LLVM is a big, fast moving dependency written with another language, and a whole other runtime (C++). Unladen swallow uses a bundled version of it, since they often need the latest... and they need the latest fixes to it. This might make it difficult for OS packagers. Or LLVM might stabalise soon, and it could be a non-issue. Depending on C++ is a big issue for some people. Since some applications and environments can not use C++.

The speed of unladen swallow? Slower than normal python for *my* benchmarks. Well, I couldn't benchmark some things because they crash with unladen... so eh. I might be able to track these problems down, but I just can't see the benefit so far. My programs I've tried do not go faster, so I'm not going to bother.

Python 3 seems to be 80% of the speed for IO type programs like web servers (cherrypy) (see benchmarks in my previous post). However unladen-swallow only seems to be 10-20% slower for pygame games, but the random pauses make it unusable.

Python2.x + psyco are way faster still on both these work loads. 20%-100% faster than python2.6 alone. Psyco, and stackless are both still being developed, and both seem to be giving better results than unladen swallow. Using selective optimisation with tools like shedskin, tinypyC++, rpython, cython will give you 20x speedups. So for many, writing code in a subset of python to get the speedups is worth it. Other people will be happy to write the 1% of their program that needs the speed in C. This is the good thing about unladen swallow... you should be able to keep using any C/C++/fortran extensions.

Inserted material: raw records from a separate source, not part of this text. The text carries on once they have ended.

(** C8, as the code has it.  There is no "no solution" outcome.  For a
    constructed model and [r0 > 0], when the governing equation has no real
    solution in the rated range, [temperature] still raises nothing and
    returns the expression the solver lists second with [r_measured]
    substituted, unchecked.  With the subzero term disabled that value is
    the second-listed root of the governing quadratic, and it is either not
    a real number (negative discriminant) or a real solution of the
    equation lying outside the rated range. *)
Theorem temperature_no_root_in_range_returns (ord : root_order)
  (standard : string) (subzero : bool) (cvd : CallendarVanDusen) (r0 rv : Q) :
  init standard subzero = Ok cvd -> 0 < r0 ->
  (forall tv : R, rated_range tv -> ~ cvd_equation cvd r0 rv tv) ->
  exists e,
    nth_error (solve ord cvd r0) 1 = Some e /\
    temperature ord cvd r0 rv = Ok (e rv) /\
    (subzero = false ->
     let a := coeff2 cvd r0 in
     let b := coeff1 cvd r0 in
     let c := coeff0 cvd r0 rv in
     let s := match ord with PlusSecond => Plus | MinusSecond => Minus end in
     e rv = QuadRoot s a b c /\
     (disc a b c < 0 \/
      (0 <= disc a b c /\
       cvd_equation cvd r0 rv (quad_root_R s a b c) /\
       ~ rated_range (quad_root_R s a b c)))).
Proof.
  intros Hi Hr Hno.
  assert (Hr0 : ~ r0 == 0) by (intros E; rewrite E in Hr; discriminate Hr).
  destruct (init_degree _ _ _ r0 Hi Hr0) as [[-> H3] | (-> & H3 & H2)].
  - unfold temperature. rewrite (solve_cubic ord _ _ H3).
    eexists. split; [reflexivity |]. split; [reflexivity |].
    intros E. discriminate E.
  - unfold temperature. rewrite (solve_quadratic ord _ _ H3 H2).
    exists (fun x => QuadRoot
                       (match ord with PlusSecond => Plus | MinusSecond => Minus end)
                       (coeff2 cvd r0) (coeff1 cvd r0) (coeff0 cvd r0 x)).
    split; [destruct ord; reflexivity |].
    split; [destruct ord; reflexivity |].
    intros _. cbv zeta. split; [reflexivity |].
    destruct (Qlt_le_dec (disc (coeff2 cvd r0) (coeff1 cvd r0) (coeff0 cvd r0 rv)) 0)
      as [Hlt | Hle]; [left; exact Hlt | right].
    split; [exact Hle |].
    pose proof (quadratic_root_solves_equation
                  (match ord with PlusSecond => Plus | MinusSecond => Minus end)
                  cvd r0 rv H3 H2 Hle) as Heq.
    split; [exact Heq |].
    intros Hin. exact (Hno _ Hin Heq).
Qed.
(** X15. Without a complete SMTP configuration the mailer is out of the
    picture: when one of SMTP_HOST, SMTP_PORT, SMTP_USER, SMTP_PASS is
    missing or empty, register and forgot behave the same whether or not the
    transport would fail, and they put nothing in the outbox. *)
Theorem unconfigured_mailer_is_silent
  (b : bool) (env : Env) (req : Request) (w : World) :
  truthy (SMTP_HOST cfg) = false \/ truthy (SMTP_PORT cfg) = false \/
  truthy (SMTP_USER cfg) = false \/ truthy (SMTP_PASS cfg) = false ->
  register bcrypt_hash cfg (with_mail_error b env) req w =
    register bcrypt_hash cfg env req w /\
  forgot cfg (with_mail_error b env) req w = forgot cfg env req w /\
  outbox (snd (register bcrypt_hash cfg env req w)) = outbox w /\
  outbox (snd (forgot cfg env req w)) = outbox w.
Proof.
  intros H.
  assert (Htp : getTransporter cfg = None).
  { unfold getTransporter.
    destruct H as [-> | [-> | [-> | ->]]]; cbn; rewrite ?orb_true_r; reflexivity. }
  repeat split; unfold_handler; unfold sendMail; rewrite Htp; cbn;
    try reflexivity; split_cases; reflexivity.
Qed.

End Journeys.

(** ** The Authorization header *)

Module BearerFacts.

Lemma length_app (a b : string) :
  String.length (a ++ b) = String.length a + String.length b.
Proof. induction a as [|c a IH]; simpl; [reflexivity | now rewrite IH]. Qed.

Lemma app_empty_r (a : string) : a ++ "" = a.
Proof. induction a as [|c a IH]; simpl; [reflexivity | now rewrite IH]. Qed.

Lemma app_assoc_s (a b c : string) : (a ++ b) ++ c = a ++ (b ++ c).
Proof. induction a as [|x a IH]; simpl; [reflexivity | now rewrite IH]. Qed.

Lemma substring_all (s : string) : substring 0 (String.length s) s = s.
Proof. induction s as [|c s IH]; simpl; [reflexivity | now rewrite IH]. Qed.

Lemma substring_none (s : string) : substring 0 0 s = "".
Proof. now destruct s. Qed.

Lemma all_space_app (a b : string) :
  all_space (a ++ b) = all_space a && all_space b.
Proof.
  induction a as [|c a IH]; simpl; [reflexivity|].
  now rewrite IH, andb_assoc.
Qed.

(** [trimStart] drops a run of white space and nothing else. *)
Lemma trimStart_split (s : string) :
  exists ws, s = ws ++ trimStart s /\ all_space ws = true.
Proof.
  induction s as [|c s (ws & E & Hws)]; simpl.
  - now exists "".
  - destruct (is_space c) eqn:Ec.
    + exists (String c ws). simpl. rewrite Ec, Hws. split; [now rewrite <- E | reflexivity].
    + now exists "".
Qed.

Lemma trimStart_padding (ws t : string) :
  all_space ws = true -> no_leading_space t -> trimStart (ws ++ t) = t.
Proof.
  induction ws as [|c ws IH]; simpl; intros Hws Ht.
  - now apply JsFacts.trimStart_fixed.
  - apply andb_true_iff in Hws as [-> Hws]. now apply IH.
Qed.

Lemma trimStart_all_space (s : string) : trimStart s = "" -> all_space s = true.
Proof.
  induction s as [|c s IH]; simpl; [reflexivity|].
  destruct (is_space c); [exact IH | discriminate].
Qed.

Lemma last_char_split (s : string) (c : ascii) :
  last_char s = Some c -> exists init, s = init ++ String c "".
Proof.
  induction s as [|x s IH]; simpl; [discriminate|].
  destruct s as [|y s].
  - intros [= ->]. now exists "".
  - intros H. destruct (IH H) as (init & ->). now exists (String x init).
Qed.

Unladen-swallow has a google reality distortion bubble around it. They only benchmark programs they care about, and others are ignored. There are other peoples reports of their programs going slower, or not faster. However the response seems to be 'that is not our goal'. This is fine for them, as they are doing the work, and they want their own work loads to go faster. However, I'm not sure if ignoring the rest of the python communities work loads is a good idea if they are considering moving it into trunk.

It's too early to declare unladen-swallow done, and good imho. I also think better research needs to go into it before declaring it an overall win at all. Outside review should be done to see if it actually makes things quicker/better for people. For my workloads, and for other peoples workloads it is worse. It also adds dependencies to C++ libraries - which is a nono for some python uses. Extra dependencies also increase the startup time. Startup time with unladen swallow is 33% slower compared to python for me (time python -c "import time").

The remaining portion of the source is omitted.